→ Work required: Go through the records below and show every line with the string "nqnAuthorityKey".

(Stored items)
+ + + + +

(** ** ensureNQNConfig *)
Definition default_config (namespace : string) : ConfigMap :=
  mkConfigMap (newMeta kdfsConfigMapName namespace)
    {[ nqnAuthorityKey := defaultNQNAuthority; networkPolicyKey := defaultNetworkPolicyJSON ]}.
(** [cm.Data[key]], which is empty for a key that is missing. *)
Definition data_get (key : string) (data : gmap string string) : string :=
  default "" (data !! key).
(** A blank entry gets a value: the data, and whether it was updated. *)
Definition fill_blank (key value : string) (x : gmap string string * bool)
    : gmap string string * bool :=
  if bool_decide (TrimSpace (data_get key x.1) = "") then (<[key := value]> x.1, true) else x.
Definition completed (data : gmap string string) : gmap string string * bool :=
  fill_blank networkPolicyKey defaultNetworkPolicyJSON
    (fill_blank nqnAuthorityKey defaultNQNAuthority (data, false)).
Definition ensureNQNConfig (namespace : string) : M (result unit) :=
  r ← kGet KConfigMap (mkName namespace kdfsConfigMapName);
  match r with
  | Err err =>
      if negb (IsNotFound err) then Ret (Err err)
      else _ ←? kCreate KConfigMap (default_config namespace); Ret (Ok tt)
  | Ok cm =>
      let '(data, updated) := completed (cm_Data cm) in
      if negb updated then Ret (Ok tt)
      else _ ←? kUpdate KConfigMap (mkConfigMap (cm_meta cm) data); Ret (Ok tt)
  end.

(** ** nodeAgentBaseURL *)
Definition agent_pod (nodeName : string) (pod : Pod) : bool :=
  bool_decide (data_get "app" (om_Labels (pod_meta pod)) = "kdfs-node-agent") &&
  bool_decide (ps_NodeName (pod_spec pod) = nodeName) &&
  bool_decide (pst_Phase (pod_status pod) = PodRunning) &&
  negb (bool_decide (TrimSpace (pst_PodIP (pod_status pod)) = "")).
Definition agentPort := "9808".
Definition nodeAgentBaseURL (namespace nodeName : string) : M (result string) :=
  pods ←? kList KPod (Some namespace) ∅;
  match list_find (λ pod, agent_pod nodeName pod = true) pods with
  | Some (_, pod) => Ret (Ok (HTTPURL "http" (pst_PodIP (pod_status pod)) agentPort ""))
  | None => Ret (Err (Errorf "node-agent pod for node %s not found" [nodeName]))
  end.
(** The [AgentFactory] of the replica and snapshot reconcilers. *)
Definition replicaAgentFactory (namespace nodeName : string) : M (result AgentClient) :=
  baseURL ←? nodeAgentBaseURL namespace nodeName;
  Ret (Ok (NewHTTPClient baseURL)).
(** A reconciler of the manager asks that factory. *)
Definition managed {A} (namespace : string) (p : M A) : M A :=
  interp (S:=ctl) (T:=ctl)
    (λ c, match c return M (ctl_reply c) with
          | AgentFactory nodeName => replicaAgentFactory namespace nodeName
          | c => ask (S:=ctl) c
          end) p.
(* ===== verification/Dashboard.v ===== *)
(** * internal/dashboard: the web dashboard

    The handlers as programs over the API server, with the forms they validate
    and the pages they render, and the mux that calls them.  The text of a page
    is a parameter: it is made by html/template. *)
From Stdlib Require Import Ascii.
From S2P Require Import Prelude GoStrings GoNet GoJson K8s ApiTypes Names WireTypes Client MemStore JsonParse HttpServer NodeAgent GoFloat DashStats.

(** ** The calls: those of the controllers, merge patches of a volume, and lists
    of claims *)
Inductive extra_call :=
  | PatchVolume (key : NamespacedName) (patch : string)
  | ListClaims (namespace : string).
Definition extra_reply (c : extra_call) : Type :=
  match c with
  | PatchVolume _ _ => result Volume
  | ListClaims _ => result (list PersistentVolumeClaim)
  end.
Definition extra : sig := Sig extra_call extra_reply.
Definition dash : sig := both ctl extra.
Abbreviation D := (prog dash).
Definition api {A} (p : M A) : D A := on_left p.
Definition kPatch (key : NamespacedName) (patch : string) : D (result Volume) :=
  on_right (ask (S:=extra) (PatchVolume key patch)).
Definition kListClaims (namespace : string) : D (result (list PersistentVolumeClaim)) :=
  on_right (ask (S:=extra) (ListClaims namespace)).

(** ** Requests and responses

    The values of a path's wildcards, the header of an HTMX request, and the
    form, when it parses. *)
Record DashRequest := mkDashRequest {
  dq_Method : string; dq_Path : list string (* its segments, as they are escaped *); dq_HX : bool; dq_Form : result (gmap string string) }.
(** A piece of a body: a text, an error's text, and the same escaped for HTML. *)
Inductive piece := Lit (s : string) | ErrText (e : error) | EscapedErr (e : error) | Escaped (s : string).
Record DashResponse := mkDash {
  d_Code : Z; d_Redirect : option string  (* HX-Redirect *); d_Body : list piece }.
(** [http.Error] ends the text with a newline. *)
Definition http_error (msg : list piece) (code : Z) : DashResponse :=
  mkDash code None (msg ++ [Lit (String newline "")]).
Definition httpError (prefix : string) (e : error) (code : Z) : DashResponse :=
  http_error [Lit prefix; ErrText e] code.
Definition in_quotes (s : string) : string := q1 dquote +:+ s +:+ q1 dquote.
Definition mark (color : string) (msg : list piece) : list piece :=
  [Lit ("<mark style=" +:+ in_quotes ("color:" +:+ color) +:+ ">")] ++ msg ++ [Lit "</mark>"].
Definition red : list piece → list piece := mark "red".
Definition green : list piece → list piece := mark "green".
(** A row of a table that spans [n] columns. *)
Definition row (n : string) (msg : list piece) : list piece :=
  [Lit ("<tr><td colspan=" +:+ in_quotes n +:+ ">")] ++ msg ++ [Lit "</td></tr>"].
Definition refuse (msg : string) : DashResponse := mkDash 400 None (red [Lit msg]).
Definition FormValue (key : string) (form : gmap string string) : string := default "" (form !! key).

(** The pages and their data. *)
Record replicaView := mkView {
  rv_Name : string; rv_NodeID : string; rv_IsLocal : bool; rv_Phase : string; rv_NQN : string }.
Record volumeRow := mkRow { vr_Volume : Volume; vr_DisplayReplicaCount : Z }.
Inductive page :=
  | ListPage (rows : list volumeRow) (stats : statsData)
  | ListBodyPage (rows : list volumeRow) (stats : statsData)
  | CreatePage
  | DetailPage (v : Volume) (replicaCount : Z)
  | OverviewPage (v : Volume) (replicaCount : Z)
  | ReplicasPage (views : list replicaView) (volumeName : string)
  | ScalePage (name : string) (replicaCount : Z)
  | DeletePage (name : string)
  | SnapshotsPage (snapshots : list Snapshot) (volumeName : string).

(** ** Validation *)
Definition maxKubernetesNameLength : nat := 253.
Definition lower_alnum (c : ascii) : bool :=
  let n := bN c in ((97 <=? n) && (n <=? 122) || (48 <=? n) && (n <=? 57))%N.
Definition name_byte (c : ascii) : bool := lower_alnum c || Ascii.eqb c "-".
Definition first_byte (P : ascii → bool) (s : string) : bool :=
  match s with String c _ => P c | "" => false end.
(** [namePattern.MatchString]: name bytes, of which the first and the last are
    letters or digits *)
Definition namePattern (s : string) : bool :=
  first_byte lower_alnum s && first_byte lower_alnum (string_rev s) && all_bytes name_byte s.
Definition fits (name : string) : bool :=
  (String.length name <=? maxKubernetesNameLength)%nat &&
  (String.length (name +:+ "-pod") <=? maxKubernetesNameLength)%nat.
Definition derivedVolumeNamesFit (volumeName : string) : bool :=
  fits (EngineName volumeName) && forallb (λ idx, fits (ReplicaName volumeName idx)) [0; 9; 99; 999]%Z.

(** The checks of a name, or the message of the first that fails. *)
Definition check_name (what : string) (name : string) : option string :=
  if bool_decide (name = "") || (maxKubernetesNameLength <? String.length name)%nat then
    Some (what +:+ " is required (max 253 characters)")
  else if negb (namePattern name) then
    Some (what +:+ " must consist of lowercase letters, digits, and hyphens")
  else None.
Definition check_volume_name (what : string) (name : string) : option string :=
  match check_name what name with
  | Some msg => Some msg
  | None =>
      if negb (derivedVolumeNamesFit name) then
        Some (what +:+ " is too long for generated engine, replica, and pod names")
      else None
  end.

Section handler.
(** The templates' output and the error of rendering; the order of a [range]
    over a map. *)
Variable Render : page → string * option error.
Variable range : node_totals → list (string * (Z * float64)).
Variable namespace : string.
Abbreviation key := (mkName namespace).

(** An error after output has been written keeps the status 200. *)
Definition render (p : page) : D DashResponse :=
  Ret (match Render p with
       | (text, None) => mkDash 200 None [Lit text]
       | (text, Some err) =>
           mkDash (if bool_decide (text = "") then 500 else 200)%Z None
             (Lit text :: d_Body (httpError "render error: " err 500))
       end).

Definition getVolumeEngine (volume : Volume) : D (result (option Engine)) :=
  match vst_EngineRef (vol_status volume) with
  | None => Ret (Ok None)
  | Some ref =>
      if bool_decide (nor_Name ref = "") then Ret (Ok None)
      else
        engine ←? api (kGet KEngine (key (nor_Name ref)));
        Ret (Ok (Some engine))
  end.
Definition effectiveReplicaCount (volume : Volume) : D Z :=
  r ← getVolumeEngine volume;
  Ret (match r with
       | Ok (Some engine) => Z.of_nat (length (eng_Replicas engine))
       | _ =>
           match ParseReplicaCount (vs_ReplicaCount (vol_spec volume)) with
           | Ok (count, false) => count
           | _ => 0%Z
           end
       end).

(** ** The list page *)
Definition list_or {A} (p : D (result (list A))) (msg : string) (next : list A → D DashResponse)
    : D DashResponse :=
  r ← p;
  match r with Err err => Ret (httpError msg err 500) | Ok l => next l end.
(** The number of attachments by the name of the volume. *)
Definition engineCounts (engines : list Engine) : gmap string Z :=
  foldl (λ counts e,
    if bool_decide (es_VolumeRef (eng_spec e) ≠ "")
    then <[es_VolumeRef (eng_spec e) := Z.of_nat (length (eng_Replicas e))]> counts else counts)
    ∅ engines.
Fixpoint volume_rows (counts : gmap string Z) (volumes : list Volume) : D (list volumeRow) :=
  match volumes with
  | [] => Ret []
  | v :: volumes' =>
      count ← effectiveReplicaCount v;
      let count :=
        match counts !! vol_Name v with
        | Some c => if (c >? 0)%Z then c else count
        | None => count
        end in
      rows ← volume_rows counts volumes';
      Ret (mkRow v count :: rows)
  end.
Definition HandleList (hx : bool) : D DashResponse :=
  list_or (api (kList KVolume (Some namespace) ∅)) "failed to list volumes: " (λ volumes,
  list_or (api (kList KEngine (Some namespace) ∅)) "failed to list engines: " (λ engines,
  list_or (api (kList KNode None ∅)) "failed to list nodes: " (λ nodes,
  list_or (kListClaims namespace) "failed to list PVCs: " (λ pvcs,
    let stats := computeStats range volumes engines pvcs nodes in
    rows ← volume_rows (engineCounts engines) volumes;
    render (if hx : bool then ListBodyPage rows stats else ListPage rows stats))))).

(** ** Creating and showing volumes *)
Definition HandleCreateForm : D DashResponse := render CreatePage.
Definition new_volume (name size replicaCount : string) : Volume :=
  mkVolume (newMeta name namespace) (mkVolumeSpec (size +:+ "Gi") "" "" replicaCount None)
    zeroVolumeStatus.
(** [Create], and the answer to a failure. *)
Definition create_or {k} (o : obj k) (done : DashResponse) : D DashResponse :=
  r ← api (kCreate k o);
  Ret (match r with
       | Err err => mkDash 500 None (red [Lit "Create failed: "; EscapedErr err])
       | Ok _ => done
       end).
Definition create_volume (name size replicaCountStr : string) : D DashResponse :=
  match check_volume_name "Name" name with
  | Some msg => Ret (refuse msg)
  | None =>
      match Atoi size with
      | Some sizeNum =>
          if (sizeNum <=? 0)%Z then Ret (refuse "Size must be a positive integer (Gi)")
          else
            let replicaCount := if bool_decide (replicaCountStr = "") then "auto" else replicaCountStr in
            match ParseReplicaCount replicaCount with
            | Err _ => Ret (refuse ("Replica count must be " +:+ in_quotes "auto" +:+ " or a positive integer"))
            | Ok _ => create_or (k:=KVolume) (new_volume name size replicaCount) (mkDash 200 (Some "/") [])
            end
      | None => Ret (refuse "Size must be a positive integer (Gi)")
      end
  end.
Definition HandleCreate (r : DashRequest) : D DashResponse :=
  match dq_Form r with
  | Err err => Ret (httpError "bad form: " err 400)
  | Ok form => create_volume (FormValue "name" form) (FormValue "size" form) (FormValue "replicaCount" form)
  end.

+ + + + +

→ Your solution:
    {[ nqnAuthorityKey := defaultNQNAuthority; networkPolicyKey := defaultNetworkPolicyJSON ]}.
    (fill_blank nqnAuthorityKey defaultNQNAuthority (data, false)).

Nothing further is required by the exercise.